New SARS-CoV-2 variants started to evolve and spread worldwide in late 2020 and until today. The new variants bear many modifications (insertion, deletion, and mutations) in the spike protein. Some lie in the receptor-binding domain (RBD), which mediates viral entry to the host cell utilizing different host-cell agents. The new variant Omicron (B.1.1.529) shed scientific concern as its spike bear many mutations (A67V, Δ69–70, T95I, G142D/Δ143–145, Δ211/L212I, ins214EPE, G339D, S371L, S373P, S375F, K417N, N440K, G446S, S477N, T478K, E484A, Q493R, G496S, Q498R, N501Y, Y505H, T547K, D614G, H655Y, N679K, P681H, N764K, D796Y, N856K, Q954H, N969K, and L981F) that alter vaccination strategy to reduce the infection spread. Angiotensin-converting enzyme 2 (ACE2) was reported as the principal entry agent for SARS-CoV-2, but not the only gate. Different host-cell receptors are defined to mediate SARS-CoV-2 recognition and entry (1). In this Journal, we previously published a predicted SARS-CoV-2 spike-host cell surface receptor, glucose-regulated protein 78 (GRP78), binding site (2), which has been confirmed experimentally by Carlos et al. lately (3). The receptor-binding domain region of the spike protein can be recognized by GRP78 substrate-binding domain β (SBDβ), where the C480-C488 was the predicted binding motif of the spike. Mutation at D484 (to Q, K, D, G, V, and A) was detected in delta and Omicron variants, among other mutations which impacted the binding of Cs-GRP78 to the viral spike protein as reported by our group previously (Beta and Gamma variants) (4).

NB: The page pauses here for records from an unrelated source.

Lemma step_gate_one (w : World) (r : json) (t : list Event) :
  step w {| at_state := get_feedback_on_reformulated_question;
            ctx := r; trace := t |}
  = match render reformulated_question_body r (sent queue t) with
    | Some body =>
        let t' := t ++ [Sent queue get_feedback_on_reformulated_question body] in
        match reviewer w (sent queue t) body with
        | Some j => Next {| at_state := generate_query_path_one; ctx := j;
                            trace := t' |}
        | None => Waiting t' r
        end
    | None => Fault t r
    end.
Proof. reflexivity. Qed.

(** X6. When the execution input is an object and Reformulate's response
    has [semantic_layer_strategy] equal to ["human"], the third state of
    the run is the request on the reformulated question.  If the response
    has the three members the request reads, then from its third state on
    the trace of the run holds exactly one request of
    [get_feedback_on_reformulated_question], whose reformulated question,
    user question and correlation id are the task inputs (type 0) holding
    those members of the response; if one of them is missing, the state
    fails and no request is ever sent. *)
Theorem reformulation_feedback_requested (w : World)
  (ms : list (string * json)) (m : nat) :
  let r := lambda w reformulateQuestionFunction 0 (JObj ms) in
  get_path ["semantic_layer_strategy"] r = Some (JStr "human") ->
  3 <= m ->
  let t := trace_of (run w m (init (JObj ms))) in
  match get_path ["reformulated_user_question"] r,
        get_path ["user_question"] r,
        get_path ["question_unique_id"] r with
  | Some rq, Some u, Some q =>
      sent_from get_feedback_on_reformulated_question t = 1
      /\ exists body,
           In (Sent queue get_feedback_on_reformulated_question body) t
           /\ In ("reformualted_question", text_input rq) body
           /\ In ("user_question", text_input u) body
           /\ In ("question_unique_id", text_input q) body
  | _, _, _ =>
      sent_from get_feedback_on_reformulated_question t = 0
      /\ run w m (init (JObj ms))
         = Failed [Invoked reformulateQuestionFunction (JObj ms)] r
  end.
Proof.
  intros r Hh Hm t.
  assert (H3 : run w 3 (init (JObj ms))
               = match render reformulated_question_body r 0 with
                 | Some body =>
                     match reviewer w 0 body with
                     | Some j =>
                         Running
                           {| at_state := generate_query_path_one; ctx := j;
                              trace :=
                                [ Invoked reformulateQuestionFunction (JObj ms);
                                  Sent queue
                                    get_feedback_on_reformulated_question body ]
                           |}
                     | None =>
                         Suspended
                           [ Invoked reformulateQuestionFunction (JObj ms);
                             Sent queue get_feedback_on_reformulated_question
                               body ] r
                     end
                 | None =>
                     Failed [Invoked reformulateQuestionFunction (JObj ms)] r
                 end).
  { unfold init, startState.
    rewrite run_S, step_reformulate.
    rewrite run_S, (step_first_branch w _ r)
      by (rewrite get_put_same; reflexivity).
    rewrite Hh.
    change (json_str_eqb (JStr "human") "human") with true. cbv iota.
    rewrite run_S, step_gate_one.
    change (sent queue ([] ++ [Invoked reformulateQuestionFunction (JObj ms)]))
      with 0.
    destruct (render reformulated_question_body r 0) as [body |];
      [ | reflexivity].
    cbv zeta. destruct (reviewer w 0 body); reflexivity. }
  rewrite reformulated_body_spec in H3.
  destruct (trace_extends w 3 (m - 3) (init (JObj ms))) as [l Hl].
  replace (3 + (m - 3)) with m in Hl by lia.
  destruct (get_path ["reformulated_user_question"] r) as [rq |];
    [destruct (get_path ["user_question"] r) as [u |];
     [destruct (get_path ["question_unique_id"] r) as [q |] | ] | ].
  - set (body := [ ("message", _); ("reformualted_question", text_input rq);
                   ("user_question", text_input u);
                   ("question_unique_id", text_input q);
                   ("TaskToken", _) ]) in H3.
    assert (Ht : t = [ Invoked reformulateQuestionFunction (JObj ms);
                       Sent queue get_feedback_on_reformulated_question body ]
                     ++ l).
    { unfold t. rewrite Hl, H3. destruct (reviewer w 0 body); reflexivity. }
    split.
    + pose proof (feedback_bounds_run w (JObj ms) m) as (_ & Hle & _).
      fold t in Hle. rewrite Ht in Hle |- *.
      rewrite sent_from_app in Hle |- *.
      change (sent_from get_feedback_on_reformulated_question
                [ Invoked reformulateQuestionFunction (JObj ms);
                  Sent queue get_feedback_on_reformulated_question body ])
        with 1 in Hle |- *.
      lia.
    + exists body. split.
      * rewrite Ht. simpl. auto.
      * unfold body. simpl. auto 10.
  - assert (Hf : run w m (init (JObj ms))
                 = Failed [Invoked reformulateQuestionFunction (JObj ms)] r).
    { replace m with (3 + (m - 3)) by lia.
      rewrite run_stopped; [exact H3 | intros c'; rewrite H3; discriminate]. }
    split; [unfold t; rewrite Hf; reflexivity | exact Hf].
  - assert (Hf : run w m (init (JObj ms))
                 = Failed [Invoked reformulateQuestionFunction (JObj ms)] r).
    { replace m with (3 + (m - 3)) by lia.
      rewrite run_stopped; [exact H3 | intros c'; rewrite H3; discriminate]. }
    split; [unfold t; rewrite Hf; reflexivity | exact Hf].
  - assert (Hf : run w m (init (JObj ms))
                 = Failed [Invoked reformulateQuestionFunction (JObj ms)] r).
    { replace m with (3 + (m - 3)) by lia.
      rewrite run_stopped; [exact H3 | intros c'; rewrite H3; discriminate]. }
    split; [unfold t; rewrite Hf; reflexivity | exact Hf].
Qed.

In this report, we simulate the cell-surface GRP78 (Cs-GRP78) recognition to the spike of Omicron variant of SARS-CoV-2 after performing 100 ns molecular dynamics simulation (MDS) to the wildtype (WT) & Omicron spikes and the GRP78 structure (PDB ID: 5E84, Chain A). PyMOL v2.2.2 was utilized to perform the mutations in the RBD of the spike before the minimization and MDS performed by Nanoscale molecular dynamics software (NAMD) 2.13 software using CHARMM 36 force field and TIP3P water model (5, 6). The MDS calculations and analysis were performed on the King Abdullah University of Science and Technology (KAUST) supercomputing facility, SHAHEEN (project no. k1482), and a local workstation. The input files for MDS were generated using the CHARMM-GUI webserver (7). Temperature, pressure, and salt concentration were set to be 310 K, 1 atm, and 0.154 M NaCl as the physiological conditions. Before the simulation, the system was minimized for 20,000 steps in a constant number of atoms, constant volume, constant temperature (NVT) ensemble using a conjugate gradient algorithm. The system was then equilibrated in an NPT ensemble for one nanosecond period before the 100 ns production run.

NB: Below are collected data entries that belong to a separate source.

(** [x in l] for a list of strings. *)
Definition mem (x : string) (l : list string) : bool :=
  bool_decide (x ∈ l).

(** ** Schema validation: [_check_args_and_get_primary_keys] *)

Definition msg_no_table (table_name : string) : string :=
  "数据库中不存在表 " +:+ table_name.
Definition msg_no_column (table_name factor_name : string) : string :=
  "表 " +:+ table_name +:+ " 中不存在 " +:+ factor_name +:+ " 列".

Definition _check_args_and_get_primary_keys
    (self : reader) (table_name factor_name : string) : M (list string) :=
  emit Reflect >>
  match tables self !! table_name with
  | None => raise (AssertionError (msg_no_table table_name))
  | Some t =>
      let columns := tbl_columns t in
      assert (mem factor_name columns) (msg_no_column table_name factor_name) >>
      ret (List.filter (fun it => mem it columns) canonical_keys)
  end.

(** ** Frames

    A wide panel, as [unstack] produces it and [_conform_df] returns it:
    the column axis and, for every row, its label and its cells (one per
    column, in the order of the column axis). *)
Record Panel := {
  columns : list string;
  body : list (date * list (option value))
}.

Definition index (df : Panel) : list date := (body df).*1.

(** First entry of an association list under a key. *)
Fixpoint assoc {K A} `{EqDecision K} (k : K) (l : list (K * A)) : option A :=
  match l with
  | [] => None
  | (k', a) :: l' => if decide (k = k') then Some a else assoc k l'
  end.

(** The cell at a row label and a column label: [None] when the panel has
    no such row or column, [Some None] when the cell is missing. *)
Definition cell (df : Panel) (d : date) (c : string) : option (option value) :=
  r ← assoc d (body df); assoc c (zip (columns df) r).

Definition duplicate_axis : exn :=
  ValueError "cannot reindex on an axis with duplicate labels".

(** [df.reindex(target)]: rows in the order of [target]; a label the frame
    does not have gets a row of missing cells.  pandas refuses a frame
    whose own row labels repeat, unless the axis is already the target. *)
Definition reindex (target : list date) (df : Panel) : result Panel :=
  if decide (index df = target) then OK df
  else if decide (NoDup (index df)) then
    OK {| columns := columns df;
          body := (fun d => (d, default (replicate (length (columns df)) None)
                                        (assoc d (body df)))) <$> target |}
  else Raise duplicate_axis.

Additionally, the binding of GRP78 to the spikes was predicted using HADDOCK 2.4 webserver (8). We docked GRP78 with both WT and mutant SARS-CoV-2 spike RBD. GRP78 and SARS-CoV-2 spike RBD's active sites were selected to be T428, V429, V432, T434, F451, S452, V457 & I489, and C480-C488, respectively. Other options of HADDOCK were kept as default during the docking. The carbohydrate moieties (NAG) attached to the proteins were held in the structure during the simulations. After docking, the best-scored complexes were used to predict the binding energies using PRODIGY of the WeNMR portals (9).

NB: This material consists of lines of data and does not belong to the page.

(** The 34 lines of vmalloc.h, in order.  Line 31 separates the macro name
    from its replacement list with a tab character. *)
Definition vmalloc_h_lines : list string :=
  [ "/*"
  ; " *  arch/arm/mach-GM/include/mach/platform-GM8181/vmalloc.h"
  ; " *  "
  ; " *  Faraday Platform Dependent Virtual Memory Configuration"
  ; " *  "
  ; " *  Copyright (C) 2005 Faraday Corp. (http://www.faraday-tech.com)"
  ; " *"
  ; " * This program is free software; you can redistribute it and/or modify"
  ; " * it under the terms of the GNU General Public License as published by"
  ; " * the Free Software Foundation; either version 2 of the License, or"
  ; " * (at your option) any later version."
  ; " *"
  ; " * This program is distributed in the hope that it will be useful,"
  ; " * but WITHOUT ANY WARRANTY; without even the implied warranty of"
  ; " * MERCHANTABILITY or FITNESS FOR A PARTICULAR PURPOSE.  See the"
  ; " * GNU General Public License for more details."
  ; " *"
  ; " * You should have received a copy of the GNU General Public License"
  ; " * along with this program; if not, write to the Free Software"
  ; " * Foundation, Inc., 59 Temple Place, Suite 330, Boston, MA  02111-1307  USA"
  ; " *  "
  ; " * ChangeLog"
  ; " *"
  ; " *  Luke Lee  10/06/2005  Created"
  ; " */"
  ; ""
  ; "#ifndef __GM_PLATFORM_VMALLOC_HEADER__"
  ; "#define __GM_PLATFORM_VMALLOC_HEADER__"
  ; ""
  ; "#ifndef VMALLOC_END"
  ; "#define VMALLOC_END" +:+ TAB +:+ "0xe0000000"
  ; "#endif"
  ; ""
  ; "#endif /* __GM_PLATFORM_VMALLOC_HEADER__ */" ].

Fixpoint join_lines (ls : list string) : string :=
  match ls with
  | [] => ""
  | [l] => l
  | l :: ls' => l +:+ LF +:+ join_lines ls'
  end.

Definition vmalloc_h_text : string := join_lines vmalloc_h_lines.

End Source.

(** ** Translation phase 3: comments, lines, words *)

Module Lexer.

(** A block comment is replaced by one space; a comment still open at the end
    of the file is an error.  (The header has no string literal, character
    constant or line comment, none of which is modelled.) *)
Fixpoint strip_comments (in_comment : bool) (s : string) : option string :=
  match s with
  | EmptyString => if in_comment then None else Some EmptyString
  | String c rest =>
      if in_comment then
        match c, rest with
        | "*"%char, String "/"%char rest' => strip_comments false rest'
        | _, _ => strip_comments true rest
        end
      else
        match c, rest with
        | "/"%char, String "*"%char rest' =>
            String " "%char <$> strip_comments true rest'
        | _, _ => String c <$> strip_comments false rest
        end
  end.

Definition is_newline (c : ascii) : bool := Nat.eqb (Ascii.nat_of_ascii c) 10.

(** Horizontal white space: space, tab, vertical tab, form feed, carriage
    return. *)
Definition is_blank (c : ascii) : bool :=
  let n := Ascii.nat_of_ascii c in
  Nat.eqb n 32 || Nat.eqb n 9 || Nat.eqb n 11 || Nat.eqb n 12 || Nat.eqb n 13.

(** [split_on p cur s] cuts [s] at every character satisfying [p]; [cur] is
    the piece being read, reversed. *)
Fixpoint split_on (p : ascii -> bool) (cur : string) (s : string) : list string :=
  match s with
  | EmptyString => [String.rev cur]
  | String c rest =>
      if p c then String.rev cur :: split_on p EmptyString rest
      else split_on p (String c cur) rest
  end.

Definition split_lines (s : string) : list string := split_on is_newline "" s.

Definition nonempty (s : string) : bool :=
  match s with EmptyString => false | _ => true end.

(** The white-space separated words of one line. *)
Definition words (s : string) : list string :=
  List.filter nonempty (split_on is_blank "" s).

Definition is_letter (c : ascii) : bool :=
  let n := Ascii.nat_of_ascii c in
  (Nat.leb 65 n && Nat.leb n 90) || (Nat.leb 97 n && Nat.leb n 122) || Nat.eqb n 95.

Definition is_digit (c : ascii) : bool :=
  let n := Ascii.nat_of_ascii c in Nat.leb 48 n && Nat.leb n 57.

Fixpoint all_chars (p : ascii -> bool) (s : string) : bool :=
  match s with
  | EmptyString => true
  | String c rest => p c && all_chars p rest
  end.

Definition is_identifier (s : string) : bool :=
  match s with
  | EmptyString => false
  | String c rest => is_letter c && all_chars (fun d => is_letter d || is_digit d) rest
  end.

End Lexer.

(** ** Translation phase 4: directives and the macro table *)

Module Cpp.

Import Lexer.

(** A macro definition: [params] is [None] for an object-like macro, and
    [body] is its replacement list. *)
Record macro : Type := Macro { params : option (list string); body : list string }.

#[global] Instance macro_eq_dec : EqDecision macro.
Proof. solve_decision. Defined.

Definition object_like (toks : list string) : macro :=
  {| params := None; body := toks |}.

(** The lines the header is made of.  [Bad] is any directive outside the
    fragment ([#ifndef NAME], [#define NAME tokens], [#endif], the null
    directive); [Text] is a line that is not a directive. *)
Inductive line : Type :=
  | Ifndef (name : string)
  | Define (name : string) (m : macro)
  | Endif
  | Text (toks : list string)
  | Bad (ws : list string).

Definition parse_directive (d : string) (args : list string) : line :=
  if String.eqb d "ifndef" then
    match args with
    | [n] => if is_identifier n then Ifndef n else Bad (d :: args)
    | _ => Bad (d :: args)
    end
  else if String.eqb d "define" then
    match args with
    | n :: toks => if is_identifier n then Define n (object_like toks) else Bad (d :: args)
    | [] => Bad (d :: args)
    end
  else if String.eqb d "endif" then
    match args with
    | [] => Endif
    | _ => Bad (d :: args)
    end
  else Bad (d :: args).

(** A line whose first word starts with [#] is a directive; the directive
    name may follow the [#] directly or after white space. *)
Definition parse_line (ws : list string) : line :=
  match ws with
  | [] => Text []
  | String "#"%char EmptyString :: [] => Text []
  | String "#"%char EmptyString :: d :: args => parse_directive d args
  | String "#"%char d :: args => parse_directive d args
  | _ => Text ws
  end.

Inductive diagnostic : Type :=
  | Redefined (name : string).

Inductive cpp_error : Type :=
  | UnterminatedComment
  | UnsupportedDirective (ws : list string)
  | EndifWithoutIf
  | UnterminatedConditional.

RBD dynamics of the WT spike versus the Omicron variant

Fig. 1 shows the MDS analysis of the WT spike (blue curve) and the Omicron variant (orange curve) spike. The root-mean-square deviation (RMSD) in Å (A), the radius of gyration (RoG) in Å (B), surface accessible surface area (SASA) in Å2 (C), and the number of H-bonds (D) is plotted against the simulation time in ns. Additionally, the per-residue root-mean-square fluctuations are plotted for the two spike RBDs (Fig. 1E). The two systems are equilibrated at around 3.4 Å (WT) and 2.3 Å (Omicron) during the first 50 ns as reflected from the RMSD curves. Additionally, the two systems are stable during the simulation period as reflected from the RoG, SASA, and the total number of H-bonds values (17.5 Å, 11,200 Å2, and 225, for the WT RBD and 18 Å, 11,000 Å2, and 240, for the Omicron RBD, respectively).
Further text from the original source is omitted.